Saturday, March 26, 2011

Rocket Science

Rocket Science is a film that is purely a gesture, it does not seem to want to entertain, for it is self-indulgent of its director. The film concerns Hal Hefner, a 15-year-old high schooler with a very odd, dysfunctional family (obligatory in indie films) and a terrible stutter. This has made Hal a loner. He seeks help from a speech therapist, but the guy is an idiot. One day as Hal looks longingly up at the school's legendary debater, he sees himself as a man who can talk as fast and with as much conviction. This creates the tone for the film, which is so unrealistic and idealistic that it's obnoxious. Songs that don't have anything to do with the story enter into inappropriate scenes as well. This shows the director's need to show us what he wants to, even if it doesn't fit. As Hal (Reece Thompson) is recruited by a girl debater named Ginny (Anna Kendrick), another indie cliché is set up, where the kid who couldn't gets the girl and the esteem.

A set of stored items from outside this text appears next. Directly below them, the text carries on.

(** The buffers of a finished connection without an owner are given back. *)
Lemma cinv_release q p rd s :
  cinv q p rd s -> s#T_state = TCP_TIME_WAIT ->
  cinv q p rd (put T_rb_len 0 (put T_sb_len 0 (put_rb None (put_sb None s)))).
Proof.
  intros [S [got R] W M A] HS. constructor; try done.
  - destruct S as [E|b [E|E] ? ? ? ? ? ? ? ? ? ?|ua na Y]; [rewrite HS in E; done..|].
    pose proof (y_done _ _ _ _ Y (or_intror HS)) as Hd. destruct Y.
    apply (Snd_sync q _ ua na). constructor; try done; cbn; try done. rewrite Hd. lia.
  - exists got. destruct R as [? ? ? ? ? RL ? RB]. constructor; try done. cbn. split; [done|].
    destruct (rb (et s)); destruct RB as [? ?]; [subst got; by eexists|done].
Qed.

Lemma timer_tcb_ok q p rd s :
  cinv q p rd s -> exists s' reap, timer_tcb s = Some (s', reap) /\ cinv q p rd s'.
Proof.
  intros C. unfold timer_tcb. destruct (timer_rtx_ok q p rd s C) as (s1 & -> & C1). cbn [mbind option_bind].
  set (s2 := if _ && _ then tcb_signal _ else _).
  assert (C2 : cinv q p rd s2) by (subst s2; destruct (_ && _); auto with tcp). clearbody s2.
  eexists _, _. split; [done|]. match goal with |- cinv _ _ _ (if ?c then _ else _) => destruct c eqn:Hb; [|done] end.
  apply cinv_release; [done|]. apply andb_prop in Hb as [Hb _]. apply andb_prop in Hb as [_ Hb]. by apply Z.eqb_eq.
Qed.

(** * The calls of the owner *)

Definition stream_send (q : stream) (bs : list Z) : stream := Stream (s_iss q) (s_data q ++ bs) (s_fin q).
Definition stream_close (q : stream) : stream := Stream (s_iss q) (s_data q) true.

Lemma extends_send q bs : s_fin q = false -> extends q (stream_send q bs).
Proof. intros E. split; [done|]. split; [by eexists|]. congruence. Qed.

Lemma extends_close q : s_fin q = false -> extends q (stream_close q).
Proof. intros E. split; [done|]. split; [done|]. congruence. Qed.

#[export] Instance extends_refl : Reflexive extends.
Proof. intros q. by split. Qed.

Lemma pay_ok_mono q q' seq flags d : extends q q' -> pay_ok q seq flags d -> pay_ok q' seq flags d.
Proof.
  intros (Ei & [r Ed] & Ef) [P1 P2]. unfold pay_ok. rewrite Ei. split; [done|]. intros HY Hd.
  destruct (P2 HY Hd) as (k & Hk & Es & Hl & E & Hf). exists k. pose proof (len_nonneg r). pose proof (len_nonneg d).
  rewrite Ed, len_app. split; [done|]. split; [done|]. split; [lia|]. split.
  - rewrite E at 1. unfold ztake, zdrop. rewrite drop_app_le by (unfold len in *; lia).
    rewrite take_app_le; [done|]. rewrite length_drop. unfold len in *. lia.
  - intros HF. destruct (Hf HF) as [? Fq]. rewrite (Ef Fq) in Ed |- *. split; [|done].
    assert (len r = 0) by (pose proof (f_equal len Ed) as L; rewrite len_app in L; lia). lia.
Qed.

Lemma acts_mono q q' l : extends q q' -> Forall (act_ok q) l -> Forall (act_ok q') l.
Proof. intros E H. eapply Forall_impl; [exact H|]. intros [h| | | | |]; cbn; [|done..]. intros [P ?]. split; [by eapply pay_ok_mono|done]. Qed.

(** The peer may say more. *)
Lemma cinv_peer q p p' rd s : extends p p' -> cinv q p rd s -> cinv q p' rd s.
Proof.
  intros (Ei & Hd & Ef) [S [got R] W M A]. constructor; try done. exists got. destruct R as [RP RF RN RS RU RL RH RB].
  constructor; try done; [by transitivity (s_data p)| |by rewrite Ei].
  destruct RF as [?|(? & Eg & Fp)]; [by left|right]. by rewrite (Ef Fp).
Qed.

Lemma stream_open q t ua na : sync q t ua na -> fld t T_state = TCP_ESTABLISHED \/ fld t T_state = TCP_CLOSE_WAIT ->
  s_fin q = false /\ fld t T_fin_sent = 0 /\ na <= len (s_data q) /\ fld t T_state <> TCP_TIME_WAIT.
Proof.
  intros Y HS. assert (Fq : s_fin q = false) by (rewrite (y_half _ _ _ _ Y); destruct HS as [-> | ->]; done).
  split; [done|]. destruct (y_fin _ _ _ _ Y) as [[? ?]|(_ & _ & _ & E)]; [|congruence].
  split; [done|]. split; [done|]. destruct HS as [-> | ->]; done.
Qed.

(** Bytes enter the send buffer. *)
Lemma cinv_queue q p rd s d :
  cinv q p rd s -> s#T_state = TCP_ESTABLISHED \/ s#T_state = TCP_CLOSE_WAIT -> s#T_sb_len + len d <= TCP_BUF_SIZE ->
  exists b b', sb (et s) = Some b /\ bblit b (s#T_sb_len) d = Some b' /\
    cinv (stream_send q d) p rd (put T_sb_len (u32 (s#T_sb_len + len d)) (put_sb (Some b') s)) /\ s_fin q = false.
Proof.
  intros [S R W M A] HS Hl.
  destruct S as [E|b [E|E] ? ? ? ? ? ? ? ? ? ?|ua na Y]; [destruct HS as [HS|HS]; rewrite HS in E; done..|].
  destruct (stream_open _ _ _ _ Y HS) as (Fq & Fs & Hn & Hw). destruct (y_buf _ _ _ _ Y Hw) as (b & Hb & Lb & Eb).
  pose proof (len_nonneg d). destruct (sync_flight _ _ _ _ Y) as (_ & _ & L0 & _). pose proof (y_le _ _ _ _ Y) as Le.
  destruct (bblit b (s#T_sb_len) d) as [b'|] eqn:EB; [|rewrite bblit_some in EB by lia; done].
  exists b, b'. split; [done|]. split; [done|]. split; [|done]. pose proof (bblit_len _ _ _ _ EB) as Lb'.
  constructor; try done; [|destruct R as [got []]; exists got; constructor; done|by eapply acts_mono; [apply extends_send|]].
  apply (Snd_sync _ _ ua na). destruct Y. unfold TCP_BUF_SIZE in *.
  rewrite bblit_some in EB by lia. injection EB as <-.
  constructor; cbn; rewrite ?u32_small, ?len_app by lia; try done;
    [left; lia|lia| |intros [K|K]; destruct HS as [HS|HS]; rewrite K in HS; done].
  intros _. eexists. split; [done|]. split; [unfold TCP_BUF_SIZE; lia|].
  rewrite app_assoc, ztake_app by (rewrite len_app, len_ztake; lia).
  rewrite y_len0 in Eb at 1. unfold zdrop in *. rewrite drop_app_le by (unfold len in *; lia). f_equal. rewrite <-Eb. by rewrite y_len0.
Qed.

(** tcp_send, a round: the bytes taken are those after the [done] first. *)
Lemma send_round_ok q p rd s buf done deadline dw :
  cinv q p rd s -> 0 <= done <= len buf ->
  exists r, tcp_send_round buf done deadline dw s = Some r /\
    match r with
    | Send_ret _ s' | Send_waits _ _ s' => s' = s
    | Send_more done' s' => s_fin q = false /\ done < done' <= len buf /\
        cinv (stream_send q (ztake (done' - done) (zdrop done buf))) p rd s'
    end.
Proof.
  intros C Hd. unfold tcp_send_round. cbn zeta.
  destruct (Z.ltb_spec done (len buf)) as [Hlt|]; cbn [negb]; [|by eexists].
  destruct (truth (s#T_err)); [by eexists|]. destruct (_ && _) eqn:HS; [by eexists|].
  assert (HS' : s#T_state = TCP_ESTABLISHED \/ s#T_state = TCP_CLOSE_WAIT).
  { apply andb_false_iff in HS as [HS|HS]; apply negb_false_iff, Z.eqb_eq in HS; auto. }
  assert (L : 0 <= s#T_sb_len <= TCP_BUF_SIZE).
  { destruct (c_snd _ _ _ _ C) as [E|b [E|E] ? ? ? ? ? ? ? ? ? ?|ua na Y]; [destruct HS' as [K|K]; rewrite K in E; done..|].
    split; [apply (sync_flight _ _ _ _ Y)|apply (y_max _ _ _ _ Y)]. }
  rewrite (u32_small (TCP_BUF_SIZE - _)) by (unfold TCP_BUF_SIZE in *; lia).
  destruct (Z.eqb_spec (TCP_BUF_SIZE - s#T_sb_len) 0) as [_|Nz].
  { destruct dw; [by eexists|]. destruct (truth deadline); [destruct (_ <=? _)|]; by eexists. }
  set (n := if _ <? _ then _ else _).
  assert (Hn : 0 < n <= len buf - done /\ s#T_sb_len + n <= TCP_BUF_SIZE).
  { subst n. destruct (Z.ltb_spec (len buf - done) (TCP_BUF_SIZE - s#T_sb_len)); lia. }
  rewrite bsub_some by lia. cbn [mbind option_bind]. set (d := ztake n (zdrop done buf)).
  assert (Ld : len d = n) by (subst d; rewrite len_ztake; [done|rewrite len_zdrop; lia]).
  destruct (cinv_queue q p rd s d C HS' ltac:(lia)) as (b & b' & -> & EB & C1 & Fq). cbn [mbind option_bind]. rewrite EB.
  cbn [mbind option_bind]. rewrite Ld in C1.
  destruct (tcp_output_ok _ _ _ _ C1) as (s2 & E2 & C2 & _).
  change ((put_sb (Some b') s)#T_sb_len) with (s#T_sb_len). rewrite E2. cbn [mbind option_bind].
  eexists. split; [done|]. split; [done|]. split; [lia|]. by rewrite Z.add_simpl_l.
Qed.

However, the film throws a curveball on this, and although the film is essentially a bad sports movie in disguise as an inspirational indie film, the curve helps. The main problem the film encounters, despite how much we care for its characters, is how obviously constructed it is. Entire lines of dialogue and actions feel excrutiatingly labored over. You can just imagine the filmmakers sitting around discussing how the clichéd film their making would usually go, so they ad-lib some words or pieces of furniture or "edgy" things. "Hey guys, instead of him throwing a chair lets have him throw a cello!" Rocket Science contains decent sequences and amiable characters, but the way they are undermined by a pretentious and clichéd plot makes it not only a mediocre film, but constantly frustrating. The film lastly feels as if it were made to please its director, who obviously has a personal stake within the stuttering portions. Doing this makes it unappealing for anyone else.